[[ GIVEN RECORDS open ]]
Lemma vm_step m0 wc f n m :
  vm_provisions r m0 wc f -> provisioned wc ->
  owner_name "Machine" (om_OwnerReferences (wm_ObjectMeta m0)) <> "" ->
  ms_OfferingSlug (wm_Spec m0) ∈ slugs (cs_Datacenters (wc_Spec wc)) ->
  vm_staged m0 n m -> n <= 3 ->
  exists m', reconciled r req f (Alive m) = Alive m' /\ vm_staged m0 (Nat.max 1 (Nat.pred n)) m' /\
    vm_orders f (Alive m) + owed m' <= owed m /\
    (vm_up f -> n <= 1 -> vm_staged m0 0 m' /\ (n = 0 -> vm_ready m')).
Proof.
  intros Hf Hp Hown Hslug Hst Hn. destruct (decide (machineFinalizer ∈ finalizers m)) as [Hfin|Hfin].
  - destruct (vm_provisioning_step m0 wc f n m Hf Hp Hown Hslug Hst Hfin) as (m' & ? & ? & ? & Hup).
    exists m'. split_and!; [done|eapply vm_staged_le; [done|lia]|done|]. intros Hvm Hn'.
    apply Hup; [done|]. by apply (vs_ordered _ _ _ Hst).
  - destruct n as [|[|[|[|n]]]]; [by destruct Hfin; apply (vs_finalizer _ _ _ Hst); lia..| |lia].
    destruct (vm_finalizer_step m0 f m Hst Hfin) as (m' & ? & ? & ?).
    exists m'. split_and!; [done|done|done|lia].
Qed.

(** *** Reconciles in a row *)

(** The orders of the reconciles together. *)
Fixpoint vm_orders_in (fs : list (forall c : Call, Call_resp c)) (w : world) : nat :=
  match fs with
  | [] => 0
  | f :: fs => vm_orders f w + vm_orders_in fs (reconciled r req f w)
  end.

Lemma vm_orders_in_app fs fs' w :
  vm_orders_in (fs ++ fs') w = vm_orders_in fs w + vm_orders_in fs' (reconciles r req fs w).
Proof. revert w. induction fs as [|f fs IH]; intros w; simpl; [lia|]. rewrite IH. lia. Qed.

Section Progress.
Variables (m0 : WaldurMachine) (wc : WaldurCluster).
Hypothesis Hcluster : provisioned wc.
Hypothesis Howner : owner_name "Machine" (om_OwnerReferences (wm_ObjectMeta m0)) <> "".
Hypothesis Hoffering : ms_OfferingSlug (wm_Spec m0) ∈ slugs (cs_Datacenters (wc_Spec wc)).

Lemma vm_progress fs n m :
  Forall (vm_provisions r m0 wc) fs -> vm_staged m0 n m -> n <= 3 -> n <= Datatypes.S (length fs) ->
  exists m', reconciles r req fs (Alive m) = Alive m' /\ vm_staged m0 1 m' /\
    vm_orders_in fs (Alive m) + owed m' <= owed m.
Proof.
  intros Hfs. revert n m. induction Hfs as [|f fs Hf _ IH]; intros n m Hst Hn3 Hn; simpl in *.
  { exists m. split_and!; [done|eapply vm_staged_le; [done|lia]|lia]. }
  destruct (vm_step m0 wc f n m Hf Hcluster Howner Hoffering Hst Hn3) as (m1 & Hr1 & Hst1 & Ho1 & _).
  destruct (IH _ m1 Hst1) as (m' & Hr & Hst' & Ho); [lia..|].
  rewrite Hr1. exists m'. split_and!; [done..|lia].
Qed.
End Progress.

(** C3. Provisioning of a machine completes. A machine with an owner, in a datacenter of
    a cluster that is ready (as [cluster_provisioning_completes] leaves it), not yet
    ordered or ordered with well-formed UUIDs, ends up ready: after two reconciles
    or more that find the user data and a Waldur that takes the order, two
    reconciles at which Waldur reports the VM as OK leave a status with the VM's
    UUID, the machine provisioned and the Ready condition True, and a provider ID.
    All the reconciles together submit no more than the one order that was owed. *)
Theorem machine_provisioning_completes fs f1 f2 m wc :
  provisioned wc -> ms_OfferingSlug (wm_Spec m) ∈ slugs (cs_Datacenters (wc_Spec wc)) ->
  deleting m = false -> owner_name "Machine" (om_OwnerReferences (wm_ObjectMeta m)) <> "" ->
  resource m = "" \/ tracked_vm (wm_Status m) ->
  Forall (vm_provisions r m wc) (fs ++ [f1; f2]) -> 2 <= length fs -> vm_up f1 -> vm_up f2 ->
  exists m', reconciles r req (fs ++ [f1; f2]) (Alive m) = Alive m' /\ vm_ready m' /\
    vm_orders_in (fs ++ [f1; f2]) (Alive m) <= owed m.
Proof.
  intros Hwc Hslug Hd Hown Hst [Hfs [Hf1 [Hf2 _]%Forall_cons]%Forall_cons]%Forall_app Hlen Hup1 Hup2.
  assert (vm_staged m 3 m) as Hst3 by (split; [done|done|done|lia|lia|lia]).
  destruct (vm_progress m wc Hwc Hown Hslug fs 3 m Hfs Hst3) as (m1 & Hr1 & Hst1 & Ho1); [lia..|].
  destruct (vm_step m wc f1 1 m1 Hf1 Hwc Hown Hslug Hst1) as (m2 & Hr2 & _ & Ho2 & Hz2); [lia|].
  destruct (Hz2 Hup1) as [Hst2 _]; [lia|].
  destruct (vm_step m wc f2 0 m2 Hf2 Hwc Hown Hslug Hst2) as (m3 & Hr3 & _ & Ho3 & Hz3); [lia|].
  exists m3. rewrite vm_orders_in_app, Hr1. unfold reconciles in *. rewrite fold_left_app, Hr1. simpl.
  rewrite Hr2, Hr3. split_and!; [done|apply Hz3; [done|lia|done]|lia].
Qed.
End MachineProvisioning.

(** A cluster that is ready. *)
Definition up_cluster : WaldurCluster :=
  ClusterController.setReadyCondition (waldur_cluster [datacenter "dc-one"] {["dc-one" := ready_tenant_status]} None).

Lemma up_cluster_provisioned : provisioned up_cluster.
Proof.
  split; [vm_compute; reflexivity| |vm_compute; reflexivity..].
  apply map_Forall_singleton. split; [|split_and!; [done|done|by exists tenant_uuid]].
  split; [done|]. split; [exists tenant_resource_uuid; vm_compute; reflexivity|].
  split; [by eexists|done].
Qed.

(** A Waldur that has taken the order but not carried it out. *)
Definition vm_pending : forall c : Call, Call_resp c :=
  but (healthy new_machine up_cluster) (fun c =>
    match c return option (Call_resp c) with
    | MarketplaceResourcesRetrieve _ => Some (http 200 (mkResource None None None))
    | _ => None
    end).

(** The cases that [eexists] leaves: lists of complete objects. *)
Ltac complete_lists :=
  repeat first [apply Forall_cons_2|apply Forall_nil_2|by apply Exists_cons_hd|apply Exists_cons_tl];
  by repeat eexists.

Lemma healthy_vm : vm_provisions plain fresh_machine up_cluster (healthy new_machine up_cluster).
Proof. split; intros; try done; repeat eexists; try done; complete_lists. Qed.

Lemma pending_vm : vm_provisions plain fresh_machine up_cluster vm_pending.
Proof. split; intros; try done; repeat eexists; try done; complete_lists. Qed.

Lemma healthy_vm_up : vm_up (healthy new_machine up_cluster).
Proof. split; intros; repeat eexists. Qed.

(** A new machine, without its finalizer. *)
Lemma machine_provisioning_completes_witness :
  let fs := repeat vm_pending 3 ++ repeat (healthy new_machine up_cluster) 2 in
  exists m', reconciles plain req fs (Alive fresh_machine) = Alive m' /\ vm_ready m' /\
    vm_orders_in plain req fs (Alive fresh_machine) <= 1.
Proof.
  intros fs.
  apply (machine_provisioning_completes plain req (repeat vm_pending 3)
           (healthy new_machine up_cluster) (healthy new_machine up_cluster) fresh_machine up_cluster).
  - apply up_cluster_provisioned.
  - apply (bool_decide_unpack _). vm_compute. exact I.
  - done.
  - done.
  - by left.
  - simpl. auto 8 using Forall_cons_2, healthy_vm, pending_vm.
  - simpl. lia.
  - apply healthy_vm_up.
  - apply healthy_vm_up.
Defined.

(** The reconcile that first finds the VM running sets the provider ID and publishes
    the state there was before: only the next one publishes that the machine is ready. *)
Lemma first_running_status_lost :
  exists m1 m2,
    reconciled plain req (healthy new_machine up_cluster) (Alive ordered_machine) = Alive m1 /\
    ms_ProviderID (wm_Spec m1) = Some ("waldur://" ++ text instance_uuid)%string /\
    mst_State (wm_Status m1) = CoreStatesCREATING /\ mst_VmUuid (wm_Status m1) = None /\
    reconciled plain req (healthy new_machine up_cluster) (Alive m1) = Alive m2 /\
    mst_State (wm_Status m2) = CoreStatesOK.
Proof.
  eexists _, _. split_and!; [vm_compute; reflexivity|reflexivity..|vm_compute; reflexivity|reflexivity].
Qed.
[[ GIVEN RECORDS closed ]]
**WHAT TO PRODUCE**
Look for the word "publishes" throughout the material above and copy every line that has it.

**ANSWER SPACE**
(** The reconcile that first finds the VM running sets the provider ID and publishes
    the state there was before: only the next one publishes that the machine is ready. *)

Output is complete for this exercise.